══ Exercise materials ══

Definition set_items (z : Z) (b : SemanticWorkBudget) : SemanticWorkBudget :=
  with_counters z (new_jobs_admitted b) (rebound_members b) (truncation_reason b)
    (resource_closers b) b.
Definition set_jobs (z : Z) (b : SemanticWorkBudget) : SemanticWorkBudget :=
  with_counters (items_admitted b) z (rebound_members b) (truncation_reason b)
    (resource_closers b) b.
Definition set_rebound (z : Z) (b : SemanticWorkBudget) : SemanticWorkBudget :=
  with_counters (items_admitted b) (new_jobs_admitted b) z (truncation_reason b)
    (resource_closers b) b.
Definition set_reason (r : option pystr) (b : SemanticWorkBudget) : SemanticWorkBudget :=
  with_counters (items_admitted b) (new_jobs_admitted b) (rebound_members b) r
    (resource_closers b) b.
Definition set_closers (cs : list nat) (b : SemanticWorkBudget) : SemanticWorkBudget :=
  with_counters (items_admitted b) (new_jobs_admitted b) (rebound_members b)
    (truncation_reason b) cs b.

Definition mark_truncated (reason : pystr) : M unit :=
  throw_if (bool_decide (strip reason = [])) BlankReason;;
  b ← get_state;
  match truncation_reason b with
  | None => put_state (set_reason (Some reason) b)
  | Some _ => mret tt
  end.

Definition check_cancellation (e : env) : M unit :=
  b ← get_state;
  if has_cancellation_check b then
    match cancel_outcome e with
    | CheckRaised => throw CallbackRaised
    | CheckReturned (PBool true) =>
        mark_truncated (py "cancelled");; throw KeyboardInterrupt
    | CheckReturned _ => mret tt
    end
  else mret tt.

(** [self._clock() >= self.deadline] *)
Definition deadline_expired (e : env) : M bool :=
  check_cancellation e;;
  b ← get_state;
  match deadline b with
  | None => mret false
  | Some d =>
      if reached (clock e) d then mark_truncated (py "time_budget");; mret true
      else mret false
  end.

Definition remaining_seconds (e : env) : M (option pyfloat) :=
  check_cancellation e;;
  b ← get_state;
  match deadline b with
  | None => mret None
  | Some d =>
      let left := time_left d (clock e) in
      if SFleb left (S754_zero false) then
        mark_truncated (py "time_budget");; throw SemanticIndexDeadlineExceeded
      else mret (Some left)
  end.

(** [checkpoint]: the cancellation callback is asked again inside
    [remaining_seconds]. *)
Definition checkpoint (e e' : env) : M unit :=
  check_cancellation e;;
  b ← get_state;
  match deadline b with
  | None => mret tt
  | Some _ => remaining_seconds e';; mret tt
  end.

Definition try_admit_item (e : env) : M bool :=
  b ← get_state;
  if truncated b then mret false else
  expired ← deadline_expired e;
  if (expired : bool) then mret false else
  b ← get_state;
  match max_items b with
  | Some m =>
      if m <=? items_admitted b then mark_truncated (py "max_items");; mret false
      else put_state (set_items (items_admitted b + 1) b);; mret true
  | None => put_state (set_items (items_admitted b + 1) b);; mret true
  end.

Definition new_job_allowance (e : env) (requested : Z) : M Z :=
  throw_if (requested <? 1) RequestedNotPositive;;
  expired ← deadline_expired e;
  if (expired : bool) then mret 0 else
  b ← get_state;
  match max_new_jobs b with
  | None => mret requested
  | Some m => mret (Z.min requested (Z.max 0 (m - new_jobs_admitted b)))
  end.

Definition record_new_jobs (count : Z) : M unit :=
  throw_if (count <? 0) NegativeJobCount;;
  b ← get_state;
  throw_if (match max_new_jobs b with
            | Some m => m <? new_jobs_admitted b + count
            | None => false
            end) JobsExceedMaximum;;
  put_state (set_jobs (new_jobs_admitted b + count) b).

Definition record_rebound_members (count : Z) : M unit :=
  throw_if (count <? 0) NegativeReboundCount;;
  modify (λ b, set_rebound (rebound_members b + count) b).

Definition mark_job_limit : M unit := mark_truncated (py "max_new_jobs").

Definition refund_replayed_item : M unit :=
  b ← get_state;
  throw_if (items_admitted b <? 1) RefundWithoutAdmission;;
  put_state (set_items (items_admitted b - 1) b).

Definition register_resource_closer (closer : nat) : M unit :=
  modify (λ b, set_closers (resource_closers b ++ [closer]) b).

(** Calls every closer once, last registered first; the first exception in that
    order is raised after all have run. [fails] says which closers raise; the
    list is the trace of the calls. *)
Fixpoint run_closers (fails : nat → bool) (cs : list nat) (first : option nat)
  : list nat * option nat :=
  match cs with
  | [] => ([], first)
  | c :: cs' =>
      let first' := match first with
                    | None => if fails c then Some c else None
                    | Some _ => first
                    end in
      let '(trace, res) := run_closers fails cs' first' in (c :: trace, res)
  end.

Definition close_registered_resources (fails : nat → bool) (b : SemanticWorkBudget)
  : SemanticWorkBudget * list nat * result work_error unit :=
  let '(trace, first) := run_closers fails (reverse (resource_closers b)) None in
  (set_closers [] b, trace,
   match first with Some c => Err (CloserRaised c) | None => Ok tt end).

═══

Your instructions:
Transcribe the entries above word for word, from the first line through the line containing "Definition remaining_seconds (e", and nothing else.

Completed exercise:
Definition set_items (z : Z) (b : SemanticWorkBudget) : SemanticWorkBudget :=
  with_counters z (new_jobs_admitted b) (rebound_members b) (truncation_reason b)
    (resource_closers b) b.
Definition set_jobs (z : Z) (b : SemanticWorkBudget) : SemanticWorkBudget :=
  with_counters (items_admitted b) z (rebound_members b) (truncation_reason b)
    (resource_closers b) b.
Definition set_rebound (z : Z) (b : SemanticWorkBudget) : SemanticWorkBudget :=
  with_counters (items_admitted b) (new_jobs_admitted b) z (truncation_reason b)
    (resource_closers b) b.
Definition set_reason (r : option pystr) (b : SemanticWorkBudget) : SemanticWorkBudget :=
  with_counters (items_admitted b) (new_jobs_admitted b) (rebound_members b) r
    (resource_closers b) b.
Definition set_closers (cs : list nat) (b : SemanticWorkBudget) : SemanticWorkBudget :=
  with_counters (items_admitted b) (new_jobs_admitted b) (rebound_members b)
    (truncation_reason b) cs b.

Definition mark_truncated (reason : pystr) : M unit :=
  throw_if (bool_decide (strip reason = [])) BlankReason;;
  b ← get_state;
  match truncation_reason b with
  | None => put_state (set_reason (Some reason) b)
  | Some _ => mret tt
  end.

Definition check_cancellation (e : env) : M unit :=
  b ← get_state;
  if has_cancellation_check b then
    match cancel_outcome e with
    | CheckRaised => throw CallbackRaised
    | CheckReturned (PBool true) =>
        mark_truncated (py "cancelled");; throw KeyboardInterrupt
    | CheckReturned _ => mret tt
    end
  else mret tt.

(** [self._clock() >= self.deadline] *)
Definition deadline_expired (e : env) : M bool :=
  check_cancellation e;;
  b ← get_state;
  match deadline b with
  | None => mret false
  | Some d =>
      if reached (clock e) d then mark_truncated (py "time_budget");; mret true
      else mret false
  end.

Definition remaining_seconds (e : env) : M (option pyfloat) :=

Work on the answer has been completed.